5.25 g of a water-resistant agent is prepared in the production of gypsum powder, and the same as in Example 6. The results are shown in Table 2.

Example 8

In preparing gypsum powder, 7.0 g of a water-resistant agent was used, and the same as in Example 6. The results are shown in Table 2.

Example 9

8.75 g of a water-resistant agent is used in the manufacture of gypsum powder, and the same as in Example 6. The results are shown in Table 2.

Example 10

In the manufacture of gypsum powder, 3.5 g of a water-resistant agent and 0.25 g of a laxative agent were used, and the same procedure as in Example 6 was performed without using slaked lime. The results are shown in Table 2.

Example 11

When preparing gypsum powder, 2.5 g of calcined lime and 0.25 g of a laxative agent are taken, and others are carried out in the same manner as in Example 6. The results are shown in Table 2.

Example 12

When preparing gypsum powder, 5 g of calcined lime and 0.25 g of a laxative agent are taken, and others are carried out in the same manner as in Example 6. The results are shown in Table 2.

TABLE 2 Experimental Results of Water-Resistant Gypsum Foam by the Dry Method

Absorption rate, however, is calculated from the volume of water absorbed after the specimen has been in water for 24 hours.

According to the above experimental results, when the amount of calcium hydroxide added is 0.4%, the amount of water resistant agent is required to be 2.1% or more, and when the amount of water resistant agent is added to 1.4%, the amount of calcium hydroxide must be 1% or more to satisfy the water resistance effect.
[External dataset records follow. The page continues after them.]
(** ** Basic facts about the primitives *)

Lemma truediv_ok (a b : R) : b <> 0 -> Py.truediv a b = Ok (a / b).
Proof.
  intros Hb. unfold Py.truediv.
  destruct (Req_dec_T b 0) as [E | _]; [contradiction | reflexivity].
Qed.

Lemma truediv_zero (a : R) : Py.truediv a 0 = Raise ZeroDivisionError.
Proof.
  unfold Py.truediv.
  destruct (Req_dec_T 0 0) as [_ | N]; [reflexivity | now elim N].
Qed.

Lemma math_sqrt_ok (x : R) : 0 <= x -> Py.math_sqrt x = Ok (sqrt x).
Proof.
  intros Hx. unfold Py.math_sqrt.
  destruct (Rlt_dec x 0) as [L | _]; [lra | reflexivity].
Qed.

Lemma lt_true (a b : R) : Py.lt a b = true <-> a < b.
Proof. unfold Py.lt. destruct (Rlt_dec a b); split; auto; discriminate. Qed.

Lemma lt_false (a b : R) : Py.lt a b = false <-> b <= a.
Proof.
  unfold Py.lt. destruct (Rlt_dec a b); split; auto; try discriminate; lra.
Qed.

Lemma le_true (a b : R) : Py.le a b = true <-> a <= b.
Proof. unfold Py.le. destruct (Rle_dec a b); split; auto; discriminate. Qed.

Lemma le_false (a b : R) : Py.le a b = false <-> b < a.
Proof.
  unfold Py.le. destruct (Rle_dec a b); split; auto; try discriminate; lra.
Qed.

Lemma gt_true (a b : R) : Py.gt a b = true <-> b < a.
Proof. unfold Py.gt. destruct (Rgt_dec a b); split; auto; discriminate. Qed.

Lemma gt_false (a b : R) : Py.gt a b = false <-> a <= b.
Proof.
  unfold Py.gt. destruct (Rgt_dec a b); split; auto; try discriminate; lra.
Qed.

Lemma ge_true (a b : R) : Py.ge a b = true <-> b <= a.
Proof.
  unfold Py.ge. destruct (Rge_dec a b); split; auto; try discriminate; lra.
Qed.

Lemma ge_false (a b : R) : Py.ge a b = false <-> a < b.
Proof.
  unfold Py.ge. destruct (Rge_dec a b); split; auto; try discriminate; lra.
Qed.

Lemma max_zero_nonneg (x : R) : 0 <= Py.max 0 x.
Proof. unfold Py.max. destruct (Rgt_dec x 0); lra. Qed.

Lemma max_zero_id (x : R) : 0 <= x -> Py.max 0 x = x.
Proof. intros Hx. unfold Py.max. destruct (Rgt_dec x 0); lra. Qed.

Lemma max_is_Rmax (a b : R) : Py.max a b = Rmax a b.
Proof.
  unfold Py.max, Rmax.
  destruct (Rgt_dec b a), (Rle_dec a b); lra.
Qed.

Lemma sqr_pos (x : R) : x <> 0 -> 0 < x ^ 2.
Proof.
  intros Hx. pose proof (pow_nonzero x 2 Hx). pose proof (pow2_ge_0 x). lra.
Qed.

(** ** get_tangents in closed form *)

Section TangentFacts.

Variables x1 y1 r1 x2 y2 r2 : R.

Local Abbreviation dsq := (d_sq x1 y1 x2 y2).
Local Abbreviation d := (dist x1 y1 x2 y2).

Lemma d_sq_nonneg : 0 <= dsq.
Proof.
  unfold d_sq.
  pose proof (pow2_ge_0 (x1 - x2)). pose proof (pow2_ge_0 (y1 - y2)). lra.
Qed.

Hypothesis apart : (r1 - r2) ^ 2 < dsq.

Lemma d_sq_pos : 0 < dsq.
Proof. pose proof (pow2_ge_0 (r1 - r2)). lra. Qed.

Lemma dist_pos : 0 < d.
Proof. apply sqrt_lt_R0, d_sq_pos. Qed.

Lemma dist_sqr : d * d = dsq.
Proof. apply sqrt_sqrt, d_sq_nonneg. Qed.

Lemma dir_unit :
  dir_x x1 y1 x2 y2 * dir_x x1 y1 x2 y2
  + dir_y x1 y1 x2 y2 * dir_y x1 y1 x2 y2 = 1.
Proof.
  pose proof dist_pos as Hd. pose proof dist_sqr as Hs.
  unfold dir_x, dir_y.
  assert (E : (x2 - x1) * (x2 - x1) + (y2 - y1) * (y2 - y1) = d * d).
  { rewrite Hs. unfold d_sq. ring. }
  field_simplify_eq; [ | lra]. nra.
Qed.

(** The family of [sign1 = 1] is never skipped. *)
Lemma cosine_plus_small :
  cosine x1 y1 r1 x2 y2 r2 1 * cosine x1 y1 r1 x2 y2 r2 1 < 1.
Proof.
  pose proof dist_pos as Hd. pose proof dist_sqr as Hs.
  unfold cosine.
  replace ((r1 - 1 * r2) / d * ((r1 - 1 * r2) / d))
    with ((r1 - r2) ^ 2 / (d * d)) by (field; lra).
  apply Rmult_lt_reg_r with (d * d); [nra | ].
  unfold Rdiv. rewrite Rmult_assoc, Rinv_l by nra. lra.
Qed.

Lemma get_tangents_apart :
  get_tangents x1 y1 r1 x2 y2 r2
  = Ok (family x1 y1 r1 x2 y2 r2 1 ++ family x1 y1 r1 x2 y2 r2 (-1)).
Proof.
  pose proof dist_pos as Hd.
  unfold get_tangents.
  change ((x1 - x2) ^ 2 + (y1 - y2) ^ 2) with dsq.
  destruct (Py.le dsq ((r1 - r2) ^ 2)) eqn:E.
  { apply le_true in E. lra. }
  rewrite math_sqrt_ok by apply d_sq_nonneg.
  cbn [bind]. change (sqrt dsq) with d.
  rewrite !truediv_ok by lra. cbn [bind for_each].
  rewrite !truediv_ok by lra. cbn [bind].
  unfold family.
  change ((r1 - 1 * r2) / d) with (cosine x1 y1 r1 x2 y2 r2 1).
  change ((r1 - -1 * r2) / d) with (cosine x1 y1 r1 x2 y2 r2 (-1)).
  destruct (Py.gt (cosine x1 y1 r1 x2 y2 r2 1 * _) 1) eqn:E1;
    destruct (Py.gt (cosine x1 y1 r1 x2 y2 r2 (-1) * _) 1) eqn:E2;
    repeat (rewrite math_sqrt_ok by apply max_zero_nonneg; cbn [bind for_each]);
    cbn [bind for_each]; try rewrite E2;
    repeat (rewrite math_sqrt_ok by apply max_zero_nonneg; cbn [bind for_each]);
    reflexivity.
Qed.

End TangentFacts.

Lemma family_length (x1 y1 r1 x2 y2 r2 sign1 : R) :
  length (family x1 y1 r1 x2 y2 r2 sign1) = 0%nat
  \/ length (family x1 y1 r1 x2 y2 r2 sign1) = 2%nat.
Proof.
  unfold family.
  destruct (Py.gt _ 1); [left | right]; reflexivity.
Qed.

Lemma family_feasible (x1 y1 r1 x2 y2 r2 sign1 : R) :
  cosine x1 y1 r1 x2 y2 r2 sign1 * cosine x1 y1 r1 x2 y2 r2 sign1 <= 1 ->
  family x1 y1 r1 x2 y2 r2 sign1
  = [tangent x1 y1 r1 x2 y2 r2 sign1 1; tangent x1 y1 r1 x2 y2 r2 sign1 (-1)].
Proof.
  intros Hc. unfold family.
  destruct (Py.gt _ 1) eqn:E; [ | reflexivity].
  apply gt_true in E. lra.
Qed.

Lemma abs_le_1_sqr (c : R) : Rabs c <= 1 -> c * c <= 1.
Proof.
  intros H. unfold Rabs in H. destruct (Rcase_abs c); nra.
Qed.

Lemma sqrt_of_square (a b : R) : 0 <= b -> a = b * b -> sqrt a = b.
Proof. intros Hb ->. now apply sqrt_square. Qed.

Lemma dist_eq (x1 y1 x2 y2 d : R) :
  0 <= d -> d_sq x1 y1 x2 y2 = d * d -> dist x1 y1 x2 y2 = d.
Proof. intros Hd E. unfold dist. now apply sqrt_of_square. Qed.

(** The normal [(nx, ny)] of a feasible family is a unit vector, so the
    tangent's endpoints lie on the two circles. *)
Section TangentOnCircles.

Variables x1 y1 r1 x2 y2 r2 : R.
Hypothesis apart : (r1 - r2) ^ 2 < d_sq x1 y1 x2 y2.

Variables sign1 sign2 : R.
Hypothesis sign1_unit : sign1 * sign1 = 1.
Hypothesis sign2_unit : sign2 * sign2 = 1.
Hypothesis feasible :
  cosine x1 y1 r1 x2 y2 r2 sign1 * cosine x1 y1 r1 x2 y2 r2 sign1 <= 1.

Local Abbreviation c := (cosine x1 y1 r1 x2 y2 r2 sign1).
Local Abbreviation h := (sine x1 y1 r1 x2 y2 r2 sign1).
Local Abbreviation vx := (dir_x x1 y1 x2 y2).
Local Abbreviation vy := (dir_y x1 y1 x2 y2).
Local Abbreviation nx := (vx * c - sign2 * h * vy).
Local Abbreviation ny := (vy * c + sign2 * h * vx).

Lemma sine_sqr : h * h = 1 - c * c.
Proof.
  unfold sine.
  rewrite max_zero_id by lra.
  apply sqrt_sqrt. lra.
Qed.

Lemma normal_unit : nx * nx + ny * ny = 1.
Proof.
  pose proof sine_sqr as Hh.
  pose proof (dir_unit x1 y1 r1 x2 y2 r2 apart) as Hv.
  replace ((vx * c - sign2 * h * vy) * (vx * c - sign2 * h * vy)
           + (vy * c + sign2 * h * vx) * (vy * c + sign2 * h * vx))
    with ((c * c + (sign2 * sign2) * (h * h)) * (vx * vx + vy * vy)) by ring.
  rewrite Hv, sign2_unit, Hh. ring.
Qed.

Lemma tangent_first_on_circle :
  0 <= r1 ->
  distance (seg_x1 (tangent x1 y1 r1 x2 y2 r2 sign1 sign2))
           (seg_y1 (tangent x1 y1 r1 x2 y2 r2 sign1 sign2)) x1 y1 = r1.
Proof.
  intros Hr. pose proof normal_unit as Hn.
  unfold distance, tangent. cbn [seg_x1 seg_y1].
  apply sqrt_of_square; [exact Hr | ].
  replace ((x1 + r1 * nx - x1) ^ 2 + (y1 + r1 * ny - y1) ^ 2)
    with (r1 * r1 * (nx * nx + ny * ny)) by ring.
  rewrite Hn. ring.
Qed.

Lemma tangent_second_on_circle :
  0 <= r2 ->
  distance (seg_x2 (tangent x1 y1 r1 x2 y2 r2 sign1 sign2))
           (seg_y2 (tangent x1 y1 r1 x2 y2 r2 sign1 sign2)) x2 y2 = r2.
Proof.
  intros Hr. pose proof normal_unit as Hn.
  unfold distance, tangent. cbn [seg_x2 seg_y2].
  apply sqrt_of_square; [exact Hr | ].
  replace ((x2 + sign1 * r2 * nx - x2) ^ 2 + (y2 + sign1 * r2 * ny - y2) ^ 2)
    with ((sign1 * sign1) * (r2 * r2) * (nx * nx + ny * ny)) by ring.
  rewrite Hn, sign1_unit. ring.
Qed.

End TangentOnCircles.

Lemma get_tangents_nested_here (x1 y1 r1 x2 y2 r2 : R) :
  d_sq x1 y1 x2 y2 <= (r1 - r2) ^ 2 ->
  get_tangents x1 y1 r1 x2 y2 r2 = Ok [].
Proof.
  intros H. apply le_true in H.
  unfold get_tangents.
  change ((x1 - x2) ^ 2 + (y1 - y2) ^ 2) with (d_sq x1 y1 x2 y2).
  now rewrite H.
Qed.

(** ** Results on get_tangents *)

(** C5: when the squared distance of the centres is at most
    [(r1 - r2) ** 2] (one circle inside the other, or concentric circles),
    [get_tangents] returns the empty list, as a value and not as an
    exception. *)
Theorem get_tangents_nested_empty (x1 y1 r1 x2 y2 r2 : R) :
  d_sq x1 y1 x2 y2 <= (r1 - r2) ^ 2 ->
  get_tangents x1 y1 r1 x2 y2 r2 = Ok [].
Proof.
  intros H. unfold get_tangents.
  change ((x1 - x2) ^ 2 + (y1 - y2) ^ 2) with (d_sq x1 y1 x2 y2).
  destruct (Py.le _ _) eqn:E; [reflexivity | ].
  apply le_false in E. lra.
Qed.

(** A circle of radius 2 inside a circle of radius 5, centres 1 apart. *)
Lemma get_tangents_nested_empty_witness :
  d_sq 0 0 1 0 <= (5 - 2) ^ 2 /\ get_tangents 0 0 5 1 0 2 = Ok [].
Proof.
  assert (H : d_sq 0 0 1 0 <= (5 - 2) ^ 2) by (unfold d_sq; lra).
  split; [exact H | exact (get_tangents_nested_empty 0 0 5 1 0 2 H)].
Defined.

(** With both families feasible the result is the four tangents in the
    order (+,+), (+,-), (-,+), (-,-) of [(sign1, sign2)]. *)
Lemma get_tangents_four (x1 y1 r1 x2 y2 r2 : R) :
  (r1 - r2) ^ 2 < d_sq x1 y1 x2 y2 ->
  cosine x1 y1 r1 x2 y2 r2 (-1) * cosine x1 y1 r1 x2 y2 r2 (-1) <= 1 ->
  get_tangents x1 y1 r1 x2 y2 r2
  = Ok [tangent x1 y1 r1 x2 y2 r2 1 1; tangent x1 y1 r1 x2 y2 r2 1 (-1);
        tangent x1 y1 r1 x2 y2 r2 (-1) 1; tangent x1 y1 r1 x2 y2 r2 (-1) (-1)].
Proof.
  intros Hd Hc.
  rewrite get_tangents_apart by exact Hd.
  rewrite !family_feasible; [reflexivity | exact Hc | ].
  apply Rlt_le, cosine_plus_small, Hd.
Qed.

(** C4: for circles (radii non-negative) with [d_sq > (r1 - r2) ** 2] and
    [|c| <= 1] in both [sign1] branches, [get_tangents] returns exactly four
    segments; the first endpoint of each is at distance [r1] from the first
    centre and the second endpoint at distance [r2] from the second centre,
    exactly. *)
Theorem get_tangents_four_touching (x1 y1 r1 x2 y2 r2 : R) :
  0 <= r1 -> 0 <= r2 ->
  (r1 - r2) ^ 2 < d_sq x1 y1 x2 y2 ->
  Rabs (cosine x1 y1 r1 x2 y2 r2 1) <= 1 ->
  Rabs (cosine x1 y1 r1 x2 y2 r2 (-1)) <= 1 ->
  exists res,
    get_tangents x1 y1 r1 x2 y2 r2 = Ok res
    /\ List.length res = 4%nat
    /\ Forall (touches x1 y1 r1 x2 y2 r2) res.
Proof.
  intros Hr1 Hr2 Hd Hc1 Hc2.
  apply abs_le_1_sqr in Hc1, Hc2.
  eexists. split; [apply get_tangents_four; assumption | ].
  split; [reflexivity | ].
  repeat constructor;
    solve [ apply tangent_first_on_circle; (assumption || lra)
          | apply tangent_second_on_circle; (assumption || lra) ].
Qed.

(** Two unit circles with centres 5 apart. *)
Lemma get_tangents_four_touching_witness :
  exists res,
    get_tangents 0 0 1 5 0 1 = Ok res
    /\ List.length res = 4%nat
    /\ Forall (touches 0 0 1 5 0 1) res.
Proof.
  assert (D : dist 0 0 5 0 = 5).
  { apply dist_eq; [lra | unfold d_sq; ring]. }
  apply (get_tangents_four_touching 0 0 1 5 0 1).
  - lra.
  - lra.
  - unfold d_sq. lra.
  - unfold cosine. rewrite D.
    replace ((1 - 1 * 1) / 5) with 0 by lra. rewrite Rabs_R0. lra.
  - unfold cosine. rewrite D.
    replace ((1 - -1 * 1) / 5) with (2 / 5) by lra.
    rewrite Rabs_pos_eq; lra.
Defined.

(** Two radius-0 circles at distinct points are always apart. *)
Lemma points_apart (x1 y1 x2 y2 : R) :
  (x1, y1) <> (x2, y2) -> (0 - 0) ^ 2 < d_sq x1 y1 x2 y2.
Proof.
  intros Hne. unfold d_sq.
  pose proof (pow2_ge_0 (x1 - x2)) as Hx.
  pose proof (pow2_ge_0 (y1 - y2)) as Hy.
  destruct (Req_dec_T x1 x2) as [Ex | Nx].
  - destruct (Req_dec_T y1 y2) as [Ey | Ny].
    + subst. now elim Hne.
    + assert (0 < (y1 - y2) ^ 2) by (apply sqr_pos; lra). lra.
  - assert (0 < (x1 - x2) ^ 2) by (apply sqr_pos; lra). lra.
Qed.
Experimental results according to the amount of water-resistant and calcium hydroxide show that the effect on the use of potassium hydroxide is greater than the effect on the water-based agent.

Claims (4)

A method for producing a water-resistant gypsum foam by mixing bubbles with a mixture of calcined gypsum, a water repellent, and calcium hydroxide. Polyvinyl alcohol, surfactant, or a mixture thereof is used as a foaming agent, The manufacturing method of the water-resistant gypsum foam of Claim 1 characterized by the above-mentioned. A water-resistant gypsum foam according to claim 1, wherein the water-soluble silicone resin and hydrated lime are mixed and dried to add 0.5-10% by weight to gypsum in powder form. The method for producing a water-resistant gypsum foam according to claim 1, wherein as the metal hydroxide salt, calcium hydroxide is added in a weight ratio to gypsum 0.5-10%.